Problem statement — From the data below, copy each line that includes the word "repeat".

Data items
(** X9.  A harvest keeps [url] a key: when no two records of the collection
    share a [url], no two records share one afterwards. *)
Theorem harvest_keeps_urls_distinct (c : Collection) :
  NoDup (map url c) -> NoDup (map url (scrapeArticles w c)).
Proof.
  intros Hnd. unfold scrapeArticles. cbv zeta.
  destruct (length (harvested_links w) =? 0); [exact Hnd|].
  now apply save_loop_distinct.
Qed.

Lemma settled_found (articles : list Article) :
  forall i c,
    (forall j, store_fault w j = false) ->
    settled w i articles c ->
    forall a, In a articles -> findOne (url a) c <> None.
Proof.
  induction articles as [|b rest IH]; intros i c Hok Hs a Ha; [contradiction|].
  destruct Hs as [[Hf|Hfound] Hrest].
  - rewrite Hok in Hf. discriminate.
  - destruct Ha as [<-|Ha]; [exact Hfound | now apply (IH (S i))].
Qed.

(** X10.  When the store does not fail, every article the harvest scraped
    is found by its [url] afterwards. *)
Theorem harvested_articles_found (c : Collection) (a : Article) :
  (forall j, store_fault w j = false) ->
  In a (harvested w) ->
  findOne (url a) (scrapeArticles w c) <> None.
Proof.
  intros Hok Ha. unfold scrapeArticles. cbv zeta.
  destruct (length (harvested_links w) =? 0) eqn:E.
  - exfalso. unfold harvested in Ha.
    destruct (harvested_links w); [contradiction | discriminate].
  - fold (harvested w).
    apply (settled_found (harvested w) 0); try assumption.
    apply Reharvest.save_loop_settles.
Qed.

...

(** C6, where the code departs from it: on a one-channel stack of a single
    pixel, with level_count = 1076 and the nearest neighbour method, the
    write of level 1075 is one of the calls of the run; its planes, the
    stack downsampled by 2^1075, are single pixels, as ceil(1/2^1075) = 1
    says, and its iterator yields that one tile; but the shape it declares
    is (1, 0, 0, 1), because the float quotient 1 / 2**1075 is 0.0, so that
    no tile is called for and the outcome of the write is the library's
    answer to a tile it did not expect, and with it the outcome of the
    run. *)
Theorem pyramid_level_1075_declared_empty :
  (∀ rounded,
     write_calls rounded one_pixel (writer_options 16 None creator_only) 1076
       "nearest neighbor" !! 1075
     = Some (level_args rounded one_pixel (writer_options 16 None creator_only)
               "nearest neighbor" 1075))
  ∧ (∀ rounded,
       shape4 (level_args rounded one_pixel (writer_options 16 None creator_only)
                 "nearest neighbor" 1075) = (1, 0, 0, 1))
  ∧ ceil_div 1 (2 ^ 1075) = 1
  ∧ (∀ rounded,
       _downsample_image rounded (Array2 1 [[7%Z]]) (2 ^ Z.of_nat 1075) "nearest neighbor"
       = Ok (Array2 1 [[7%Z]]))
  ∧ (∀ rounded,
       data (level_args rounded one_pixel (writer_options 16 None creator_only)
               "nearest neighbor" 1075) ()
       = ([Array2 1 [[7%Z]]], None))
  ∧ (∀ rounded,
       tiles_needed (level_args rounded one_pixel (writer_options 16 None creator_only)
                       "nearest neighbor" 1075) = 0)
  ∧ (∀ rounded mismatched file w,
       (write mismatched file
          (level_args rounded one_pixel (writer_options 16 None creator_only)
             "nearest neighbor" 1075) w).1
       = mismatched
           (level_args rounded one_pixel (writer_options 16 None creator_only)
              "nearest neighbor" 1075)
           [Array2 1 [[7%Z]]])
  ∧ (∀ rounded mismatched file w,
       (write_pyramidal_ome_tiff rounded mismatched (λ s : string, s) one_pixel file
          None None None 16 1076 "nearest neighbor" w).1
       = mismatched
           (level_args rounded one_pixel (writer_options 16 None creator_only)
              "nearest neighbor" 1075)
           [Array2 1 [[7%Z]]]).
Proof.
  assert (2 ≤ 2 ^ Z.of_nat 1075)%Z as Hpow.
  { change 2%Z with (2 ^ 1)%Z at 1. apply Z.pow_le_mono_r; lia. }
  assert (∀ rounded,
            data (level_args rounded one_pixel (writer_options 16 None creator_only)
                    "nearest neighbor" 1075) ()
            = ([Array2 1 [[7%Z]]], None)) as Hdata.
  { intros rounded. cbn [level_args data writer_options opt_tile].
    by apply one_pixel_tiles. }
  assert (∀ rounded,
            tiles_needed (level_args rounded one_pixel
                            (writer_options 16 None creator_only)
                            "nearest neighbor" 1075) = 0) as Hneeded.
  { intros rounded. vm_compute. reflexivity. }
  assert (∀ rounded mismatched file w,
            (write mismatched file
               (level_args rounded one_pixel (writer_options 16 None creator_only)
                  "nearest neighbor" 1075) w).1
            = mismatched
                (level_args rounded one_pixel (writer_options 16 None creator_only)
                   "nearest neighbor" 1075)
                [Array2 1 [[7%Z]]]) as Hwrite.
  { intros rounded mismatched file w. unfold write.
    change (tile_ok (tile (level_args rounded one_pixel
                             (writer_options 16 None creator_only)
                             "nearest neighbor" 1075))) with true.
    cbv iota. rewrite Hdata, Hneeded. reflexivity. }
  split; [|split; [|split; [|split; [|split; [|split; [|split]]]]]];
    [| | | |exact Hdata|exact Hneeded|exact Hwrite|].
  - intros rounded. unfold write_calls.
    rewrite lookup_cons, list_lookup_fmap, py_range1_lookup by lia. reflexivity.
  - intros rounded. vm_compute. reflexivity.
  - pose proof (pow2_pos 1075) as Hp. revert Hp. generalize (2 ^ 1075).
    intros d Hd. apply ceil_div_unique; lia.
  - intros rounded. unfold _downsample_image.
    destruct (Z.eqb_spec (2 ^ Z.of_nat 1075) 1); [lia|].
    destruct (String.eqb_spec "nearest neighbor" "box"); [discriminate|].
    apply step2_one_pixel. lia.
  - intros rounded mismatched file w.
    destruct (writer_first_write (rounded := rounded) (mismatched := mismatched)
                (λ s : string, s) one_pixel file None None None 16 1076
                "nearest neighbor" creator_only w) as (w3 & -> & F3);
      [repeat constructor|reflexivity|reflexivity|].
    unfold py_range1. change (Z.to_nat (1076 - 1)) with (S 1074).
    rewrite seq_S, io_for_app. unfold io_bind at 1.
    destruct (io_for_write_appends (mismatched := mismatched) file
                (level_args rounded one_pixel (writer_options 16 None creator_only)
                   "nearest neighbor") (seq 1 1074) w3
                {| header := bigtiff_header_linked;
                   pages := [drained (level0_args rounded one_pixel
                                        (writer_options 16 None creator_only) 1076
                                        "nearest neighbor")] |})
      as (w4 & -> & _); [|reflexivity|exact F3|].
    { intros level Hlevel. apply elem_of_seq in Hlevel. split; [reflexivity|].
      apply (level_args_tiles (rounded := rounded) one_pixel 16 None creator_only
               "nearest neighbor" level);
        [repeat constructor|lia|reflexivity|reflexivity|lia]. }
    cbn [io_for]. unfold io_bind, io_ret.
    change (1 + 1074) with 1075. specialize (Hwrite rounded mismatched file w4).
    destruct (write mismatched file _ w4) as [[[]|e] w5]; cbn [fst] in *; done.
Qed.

Solution below —
      [repeat constructor|reflexivity|reflexivity|].
        [repeat constructor|lia|reflexivity|reflexivity|lia]. }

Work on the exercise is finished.